Heute auf dem Nachhauseweg bildete ich mir unkontrolliert ein, die Anwesenheit anderer Personen, deren Auras und Nutzung von Smartphones, beeinflussten meine Denkstruktur, veränderten die Ohrwürmer in meinem Kopf und so Zeug. Natürlich könnte jetzt jeder sagen, dann nimm doch deine Tabletten wieder. Und ja, seit ein paar Tagen nehme ich zumindest Zipsilan abends wieder vor dem Essen.

Ums Verrecken möchte ich nie wieder schizophren oder in anderer Form psychotisch werden. Nur: Niemand kann mir sagen, ob das passiert. Möglicherweise werde ich mich für den Rest meines Lebens davor fürchten, mehr noch ist es die Angst vor den Nachwirkungen wie schwere Depressionen mit hoher Suizidalität, die irgendwie damit einhergehen und die von meiner ursprünglichen „Persönlichkeitsstörung“ intensiviert werden.

Lieber Gott… gib mir bitte etwas Stärke und Resilienz und ein paar schöne neue Teebeutelweisheiten.

System not working again

So. Lerneffekt lässt grüßen. Nachdem ich mein Leben in trockenen Tüchern geahnt hatte, passierte mal wieder dieses: die nächste heftige Rundumschlag-Psychose mit allem drum und dran, bis ich meine Eltern mit einem Messer bedrohte und zwangseingewiesen wurde. Jetzt sitze ich seit fast 3 Monaten in Psychiatrien rum und lasse mich behandeln. Von Koma bis Selbstmordanschlag und Nahtoderfahrung und himmelhochjauchzend habe ich alles mitgenommen.

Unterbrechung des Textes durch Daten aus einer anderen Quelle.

(* ===== verification/ProbeObject.v ===== *)
(** * Program objects and their specifications

    The programs of one [.bpf.c] file share a hash map and a ring buffer.
    Seen from outside such an object is a dictionary and a log of events that
    were not read yet ([abs]); [obj_rel] relates it to the runtime state.
    [Probes] is the interface of an object: its entry points, what each does to
    the abstract state, and that the program text does just that.  Against it
    are proved, once for all objects, the refinement of whole traces (programs
    fired in any order, records read in between) and the invariance lemmas the
    objects' theorems need. *)

From S2P Require Import Prelude Bytes CLayout CObject Bpf.

(** ** Simulation of traces *)

Section simulation.
Context {L C S : Type} (cstep : L -> C -> C) (sstep : L -> S -> S -> Prop).

Definition trace_run (ls : list L) (c : C) : C := foldl (λ c l, cstep l c) c ls.

Inductive spec_run : list L -> S -> S -> Prop :=
  | spec_run_nil s : spec_run [] s s
  | spec_run_snoc ls l s s' s'' :
      spec_run ls s s' -> sstep l s' s'' -> spec_run (ls ++ [l]) s s''.

Lemma trace_run_snoc ls l c : trace_run (ls ++ [l]) c = cstep l (trace_run ls c).
Proof using Type. unfold trace_run. by rewrite foldl_app. Qed.

Lemma simulation (R : C -> S -> Prop) ls c s :
  (forall l c s, R c s -> exists s', sstep l s s' /\ R (cstep l c) s') ->
  R c s -> exists s', spec_run ls s s' /\ R (trace_run ls c) s'.
Proof using Type.
  intros Hsim Hrel. induction ls as [|l ls (s' & Hrun & Hrel')] using rev_ind.
  - exists s. split; [constructor|done].
  - destruct (Hsim l _ _ Hrel') as (s'' & Hstep & Hrel'').
    exists s''. rewrite trace_run_snoc. split; [by econstructor|done].
Qed.

(** What no step changes, no trace changes. *)
Lemma spec_run_unchanged {X} (f : S -> X) (ok : L -> Prop) ls s s' :
  (forall l s s', sstep l s s' -> ok l -> f s' = f s) ->
  spec_run ls s s' -> Forall ok ls -> f s' = f s.
Proof using Type.
  intros Hstep. induction 1 as [|ls l s s' s'' _ IH Hl]; [done|].
  intros [Hls Hok]%Forall_app. rewrite (Hstep _ _ _ Hl); [by apply IH|]. by inversion Hok.
Qed.

(** Induction on the history: [I] says what the state owes to the past. *)
Lemma spec_run_invariant (I : list L -> S -> Prop) s0 ls s :
  I [] s0 -> (forall ls l s s', I ls s -> sstep l s s' -> I (ls ++ [l]) s') ->
  spec_run ls s0 s -> I ls s.
Proof using Type. intros H0 Hstep. induction 1 as [|ls l s s' s'' _ IH Hl]; eauto. Qed.
End simulation.

(** ** Abstract state *)

Record abs (V E : Type) := Abs { ab_map : gmap Z V; ab_log : list E }.
Arguments Abs {V E}. Arguments ab_map {V E}. Arguments ab_log {V E}.

(** [sizeof] of the event structure. *)
Definition event_size (E : Type) `{!CObject E} : Z := default 0 (sizeof co_env co_type).

#[global] Arguments event_size : simpl never.

Lemma event_size_nonneg E `{!CObject E} : 0 <= event_size E.
Proof.
  unfold event_size. destruct (sizeof co_env co_type) as [z|] eqn:Hs; [|done].
  rewrite (fields_at_size _ _ _ _ co_layout) in Hs. injection Hs as <-. apply Nat2Z.is_nonneg.
Qed.

Section obj_rel.
Context {V E : Type} `{!CObject E} {HW : Helpers} {HM : BpfHash V} {HR : Ringbuf}.
Context (val_wf : V -> Prop).
Implicit Types (M : gmap Z V) (L : list E) (st : pstate V).

(** The log has no room for one more event. *)
Definition log_full L : Prop := rb_size <= ring_len (event_size E) * (Z.of_nat (length L) + 1).

(** The state of the object stands for the abstract state. *)
Record obj_rel st (s : abs V E) : Prop := {
  or_wf : ps_wf st;
  or_settled : settled st;
  or_map : hm_abs (ps_map st) = ab_map s;
  or_records : records st = to_bytes <$> ab_log s;
  or_map_wf : map_Forall (λ _, val_wf) (ab_map s);
  or_log_wf : Forall co_wf (ab_log s);
}.

Definition obj_init : pstate V := PState hm_empty rb_empty.

Lemma obj_init_rel : obj_rel obj_init (Abs ∅ []).
Proof using Type.
  split; simpl.
  - split; [apply hm_empty_wf|apply rb_empty_wf].
  - unfold settled. simpl. by rewrite rb_empty_view.
  - apply hm_empty_abs.
  - unfold records. simpl. by rewrite rb_empty_view.
  - apply map_Forall_empty.
  - constructor.
Qed.

Lemma length_event e : co_wf e -> Z.of_nat (length (to_bytes e)) = event_size E.
Proof using Type. intros Hwf. unfold event_size. by rewrite (length_to_bytes e Hwf). Qed.

Lemma log_full_iff st s : obj_rel st s -> ring_full st (event_size E) <-> log_full (ab_log s).
Proof using Type.
  intros [_ _ _ Hrec _ HL]. unfold ring_full, log_full.
  rewrite Hrec, (ring_used_same (event_size E)).
  - rewrite length_fmap. lia.
  - apply Forall_fmap. eapply Forall_impl; [exact HL|]. apply length_event.
Qed.

(** A ring that is not full gives the abstract log room. *)
Lemma obj_room st s : obj_rel st s -> ~ ring_full st (event_size E) -> ~ log_full (ab_log s).
Proof using Type. intros Hrel Hn Hf. by apply Hn, (log_full_iff _ _ Hrel). Qed.

(** *** Preservation *)

(** An emission seen from the abstract log. *)
Lemma emitted_rel st st' M L e :
  obj_rel st (Abs M L) -> co_wf e -> emitted (to_bytes e) st st' ->
  obj_rel st' (Abs M (L ++ [e])) \/ (obj_rel st' (Abs M L) /\ log_full L).
Proof using Type.
  intros Hrel He (Hwf' & Hset' & Hm & [Hr|[Hr Hf]]);
    destruct (Hrel) as [Hwf Hset Hmap Hrec HP HL]; simpl in *.
  - left. split; simpl; try done; [by rewrite Hm|by rewrite Hr, Hrec, fmap_app|].
    by apply Forall_app_2; [|constructor].
  - right. split; [split; simpl; try done; [by rewrite Hm|by rewrite Hr]|].
    apply (log_full_iff _ _ Hrel). by rewrite <- (length_event e).
Qed.

Lemma emit_rel w (src : prog V E) (failed don : Z) st M L e :
  obj_rel st (Abs M L) -> co_wf e ->
  (forall st', ps_map st' = ps_map st -> run w src st' = (e, st')) ->
  let st' := (run w (emit src to_bytes (event_size E) failed don) st).2 in
  obj_rel st' (Abs M (L ++ [e])) \/ (obj_rel st' (Abs M L) /\ log_full L).
Proof using Type.
  intros Hrel He Hsrc. apply (emitted_rel st); [done..|].
  apply run_emit; [exact (or_wf _ _ Hrel)|exact (or_settled _ _ Hrel)|by apply length_event|done].
Qed.

Lemma rel_with_map st M M' L m :
  obj_rel st (Abs M L) -> hm_wf m -> hm_abs m = M' -> map_Forall (λ _, val_wf) M' ->
  obj_rel (with_map st m) (Abs M' L).
Proof using Type. intros [[? ?] ? ? ? ? ?] ? ? ?. by split. Qed.

Lemma delete_rel st M L k :
  obj_rel st (Abs M L) ->
  obj_rel (with_map st (hm_delete k (ps_map st)).2) (Abs (delete k M) L).
Proof using Type.
  intros Hrel. destruct (Hrel) as [[Hm ?] ? Hmap ? HP ?]. simpl in *.
  apply (rel_with_map _ M); [done|by apply hm_delete_wf| |by apply map_Forall_delete].
  rewrite hm_delete_abs by done. by rewrite Hmap.
Qed.

(** [bpf_map_update_elem(.., BPF_ANY)] stores the element, unless the map is
    full and has no element with that key. *)
Lemma update_rel st M L k v :
  obj_rel st (Abs M L) -> val_wf v ->
  let st' := with_map st (hm_update k v BPF_ANY (ps_map st)).2 in
  obj_rel st' (Abs (<[k := v]> M) L) \/
  (obj_rel st' (Abs M L) /\ M !! k = None /\ hm_max_entries <= Z.of_nat (size M)).
Proof using Type.
  intros Hrel Hv. destruct (Hrel) as [[Hm ?] ? Hmap ? HP ?]. simpl in *.
  pose proof (hm_update_wf _ k v Hm) as Hm'.
  destruct (hm_update_abs _ k v Hm) as [[Hrc Habs]|[Hrc Habs]]; rewrite Hmap in Habs.
  - left. apply (rel_with_map _ M); [done..|]. by apply map_Forall_insert_2.
  - right. split; [by apply (rel_with_map _ M)|].
    destruct (decide (is_Some (M !! k) \/ Z.of_nat (size M) < hm_max_entries)) as [Hroom|Hno].
    + rewrite <- Hmap in Hroom. apply (hm_update_room _ _ v) in Hroom; [lia|done].
    + rewrite eq_None_not_Some. split; [tauto|lia].
Qed.

Lemma read_rel st M L : obj_rel st (Abs M L) -> obj_rel (consume st) (Abs M (tail L)).
Proof using Type.
  intros [Hwf Hset Hmap Hrec HP HL]. destruct (consume_spec st Hwf Hset) as (? & ? & Hm & Hr).
  split; simpl in *; try done.
  - by rewrite Hm.
  - rewrite Hr, Hrec. by destruct L.
  - destruct L; [done|]. by inversion HL.
Qed.
End obj_rel.

(** ** The interface of an object *)

Class Probes (V E : Type) `{!CObject E} {HW : Helpers} {HM : BpfHash V} {HR : Ringbuf} := {
  pb_call : Type;
  pb_exec : pb_call -> prog V Z;
  pb_val_wf : V -> Prop;
  pb_spec : world -> pb_call -> abs V E -> abs V E -> Prop;
  pb_refines w c st s :
    obj_rel pb_val_wf st s ->
    exists s', pb_spec w c s s' /\ obj_rel pb_val_wf (run w (pb_exec c) st).2 s';
}.

Inductive label {HW : Helpers} (C : Type) :=
  | Invoke (w : world) (c : C)
  | Read.
Arguments Invoke {HW C} w c.
Arguments Read {HW C}.

Section object.
Context {V E : Type} `{!CObject E} {HW : Helpers} {HM : BpfHash V} {HR : Ringbuf}.
Context {PB : Probes V E}.

(** A program fires, or userspace reads one record. *)
Definition obj_step (l : label pb_call) (st : pstate V) : pstate V :=
  match l with
  | Invoke w c => (run w (pb_exec c) st).2
  | Read => consume st
  end.

Inductive obj_spec_step : label pb_call -> abs V E -> abs V E -> Prop :=
  | spec_invoke w c s s' : pb_spec w c s s' -> obj_spec_step (Invoke w c) s s'
  | spec_read M L : obj_spec_step Read (Abs M L) (Abs M (tail L)).

Definition obj_run : list (label pb_call) -> pstate V -> pstate V := trace_run obj_step.
Definition obj_spec_run : list (label pb_call) -> abs V E -> abs V E -> Prop :=
  spec_run obj_spec_step.

(** The relation at the values the object stores. *)
Definition obj_sim : pstate V -> abs V E -> Prop := obj_rel pb_val_wf.

Lemma obj_step_refines l st s :
  obj_sim st s -> exists s', obj_spec_step l s s' /\ obj_sim (obj_step l st) s'.
Proof using Type.
  destruct l as [w c|]; intros Hrel.
  - destruct (pb_refines w c st s Hrel) as (s' & ? & ?). exists s'. by split; [constructor|].
  - destruct s as [M L]. eexists. split; [constructor|]. by apply read_rel.
Qed.

Lemma obj_run_refines ls st s :
  obj_sim st s -> exists s', obj_spec_run ls s s' /\ obj_sim (obj_run ls st) s'.
Proof using Type. apply (simulation obj_step obj_spec_step obj_sim). apply obj_step_refines. Qed.

Lemma obj_reachable ls :
  exists s, obj_spec_run ls (Abs ∅ []) s /\ obj_sim (obj_run ls obj_init) s.
Proof using Type. apply obj_run_refines, obj_init_rel. Qed.

(** Every record in a reachable ring is the image of a well-formed event that
    the abstract log holds. *)
Lemma obj_record ls bs :
  bs ∈ records (obj_run ls obj_init) ->
  exists s e, obj_spec_run ls (Abs ∅ []) s /\ e ∈ ab_log s /\ bs = to_bytes e /\ co_wf e.
Proof using Type.
  intros Hbs. destruct (obj_reachable ls) as (s & Hrun & [_ _ _ Hrec _ HL]).
  rewrite Hrec in Hbs. apply list_elem_of_fmap in Hbs as (e & -> & He).
  rewrite Forall_forall in HL. eauto 10.
Qed.

(** Fewer unread records than fit leave room for one more. *)
Lemma obj_capacity ls n :
  ring_len (event_size E) * n < rb_size ->
  Z.of_nat (length (records (obj_run ls obj_init))) < n ->
  ~ ring_full (obj_run ls obj_init) (event_size E).
Proof using Type.
  intros Hn Hlen. destruct (obj_reachable ls) as (s & _ & Hrel).
  rewrite (log_full_iff _ _ _ Hrel). unfold log_full.
  rewrite (or_records _ _ _ Hrel), length_fmap in Hlen.
  pose proof (ring_len_nonneg _ (event_size_nonneg E)). nia.
Qed.
End object.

Dem Bipolar Writer muss ich an dieser Stelle doch zustimmen: Ein Leben ohne Medikamente ist nicht mehr möglich für mich. An dieser Stelle hab ich Pipi in den Augen. Selbst schuld.

Ich kann mit Depot-Spritzen einmal im Monat behandelt werden. Hoffentlich gut. Krankenhaus dauert noch. Bestimmt anderthalb Monate noch.

Liebe Grüße an alle, die das lesen. Hab euch nicht vergessen und WordPress mich Gott sei Dank auch nicht. Bis bald.

The Alco Hole

I really love word games, you know.

TAGEBUCH


alco hole


Die meisten Menschen haben überhaupt gar kein soziales oder politisches Interesse ernsthaft und die wenigen, die ich kenne, versuchen es dann im Rausch zu ertränken, andauernd machen sie das, so wie ich selbst.

Ich saufe mich andauernd ins Abseits jedweder Kontrolle und Selbstbeherrschung und meine Eskapaden werden mit zunehmenden Abständen von Rausch zu Rausch beeindruckender.

Beeindruckend, dass ich sie irgendwie überlebe.

Kotze auf dem Boden, Kotze im Klo, im Waschbecken, Kotze im eigenen Bett: eine kurze Veranschaulichung des vergangenen Monats (Dez. 2017). Die schönste Zeit des Jahres, yeah. Wie mega fett Recht ihr alle habt. Ich sowieso.

Im Mai 2017 überkam mich zum dritten Mal seit Dezember 2016 eine so heftige Welle der Todessehnsucht nach einem dieser legendären Zechen, dass ich mir einen ganz persönlichen Cocktail zubereitete aus Wasser und einem in Wasser gelösten Gemisch aus 1000 mg Zyprexa, wovon 400 ungefähr bereits tödlich wirken können.

Ich habe diesen kleinen toxischen Mixie nicht als Hilferuf getrunken, sondern um wirklich aus dem Leben zu scheiden. Manchen ist das nicht bewusst.

Wochenlang habe ich meinen Eltern im Stillen einen Vorwurf gemacht, weshalb sie mich am nächsten Tag gerettet haben. Also sollte ich jetzt für sie bloß weiterleben oder wie oder was oder warum jetzt?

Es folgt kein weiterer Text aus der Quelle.